_WHAT YOU WILL DO_. Reproduce the lines of the listing exactly, beginning at the top, until the line with "internal_processing_finished := internal_processing_finished" has been reproduced too.

_DATA PROVIDED_.
:::

(** A worker that was started, told to stop and has finished is reported as
    stopped before and after a reset. *)
Example reset_after_stop :
  let s1 := snd (cuckoo_start_processing true false plugin_init) in
  let s2 := snd (cuckoo_stop_processing s1) in
  let finished := {| processing_finished := true;
                     internal_processing_finished := internal_processing_finished s2;
                     should_quit := should_quit s2; is_working := is_working s2;
                     SINGLE_MODE := SINGLE_MODE s2; INPUT_QUEUE := INPUT_QUEUE s2;
                     OUTPUT_QUEUE := OUTPUT_QUEUE s2; workers := workers s2 |} in
  cuckoo_has_processing_stopped finished = 1 /\
  cuckoo_has_processing_stopped (snd (cuckoo_reset_processing finished)) = 1 /\
  workers (snd (cuckoo_reset_processing finished)) = 1%nat.
Proof. by repeat split. Qed.

(** * Draining the queues: [cuckoo_clear_queues] *)

Lemma try_dequeue_drop {A} (q : list A) : snd (try_dequeue q) = drop 1 q.
Proof. by destruct q. Qed.

(** [n] turns of the loop make [n] attempts on each queue and remove the
    first [n] items of each. *)
Lemma clear_loop_spec (n : nat) (s : plugin) :
  length (fst (clear_loop n s)) = n /\
  INPUT_QUEUE (snd (clear_loop n s)) = drop n (INPUT_QUEUE s) /\
  OUTPUT_QUEUE (snd (clear_loop n s)) = drop n (OUTPUT_QUEUE s) /\
  should_quit (snd (clear_loop n s)) = should_quit s /\
  processing_finished (snd (clear_loop n s)) = processing_finished s.
Proof.
  revert s. induction n as [|n IH]; intros s; simpl.
  - by rewrite !drop_0.
  - unfold clear_step.
    destruct (try_dequeue (INPUT_QUEUE s)) as [i qin] eqn:Hin.
    destruct (try_dequeue (OUTPUT_QUEUE s)) as [o qout] eqn:Hout.
    specialize (IH (with_output (with_input s qin) qout)).
    destruct (clear_loop n (with_output (with_input s qin) qout)) as [rs s''].
    simpl in *. destruct IH as (Hlen & Hi & Ho & Hq & Hp).
    pose proof (try_dequeue_drop (INPUT_QUEUE s)) as Hdi.
    pose proof (try_dequeue_drop (OUTPUT_QUEUE s)) as Hdo.
    rewrite Hin in Hdi. rewrite Hout in Hdo. simpl in Hdi, Hdo. subst qin qout.
    rewrite Hi, Ho, !drop_drop.
    repeat split; try done. by rewrite Hlen.
Qed.

(** C9: [cuckoo_clear_queues] makes exactly [MAX_QUEUE_SIZE = 20] dequeue
    attempts on each queue; each queue loses its first 20 items at most, and
    an output queue of more than 20 items is not empty afterwards. *)
Theorem clear_queues_bounded (s : plugin) :
  length (fst (cuckoo_clear_queues_attempts s)) = 20%nat /\
  INPUT_QUEUE (cuckoo_clear_queues s) = drop 20 (INPUT_QUEUE s) /\
  OUTPUT_QUEUE (cuckoo_clear_queues s) = drop 20 (OUTPUT_QUEUE s) /\
  (length (INPUT_QUEUE s) - length (INPUT_QUEUE (cuckoo_clear_queues s)) <= 20)%nat /\
  (length (OUTPUT_QUEUE s) - length (OUTPUT_QUEUE (cuckoo_clear_queues s)) <= 20)%nat /\
  length (OUTPUT_QUEUE (cuckoo_clear_queues s)) = (length (OUTPUT_QUEUE s) - 20)%nat /\
  (OUTPUT_QUEUE (cuckoo_clear_queues s) = [] <-> (length (OUTPUT_QUEUE s) <= 20)%nat).
Proof.
  unfold cuckoo_clear_queues, cuckoo_clear_queues_attempts.
  change (Z.to_nat MAX_QUEUE_SIZE) with 20%nat.
  destruct (clear_loop_spec 20 s) as (Hlen & Hi & Ho & _ & _).
  rewrite Hi, Ho, !length_drop.
  repeat split; try done; try lia.
  - intros H. apply (f_equal length) in H. rewrite length_drop in H. simpl in H. lia.
  - intros H. apply drop_ge. lia.
Qed.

:::

_TASK SOLUTION_.
(** A worker that was started, told to stop and has finished is reported as
    stopped before and after a reset. *)
Example reset_after_stop :
  let s1 := snd (cuckoo_start_processing true false plugin_init) in
  let s2 := snd (cuckoo_stop_processing s1) in
  let finished := {| processing_finished := true;
                     internal_processing_finished := internal_processing_finished s2;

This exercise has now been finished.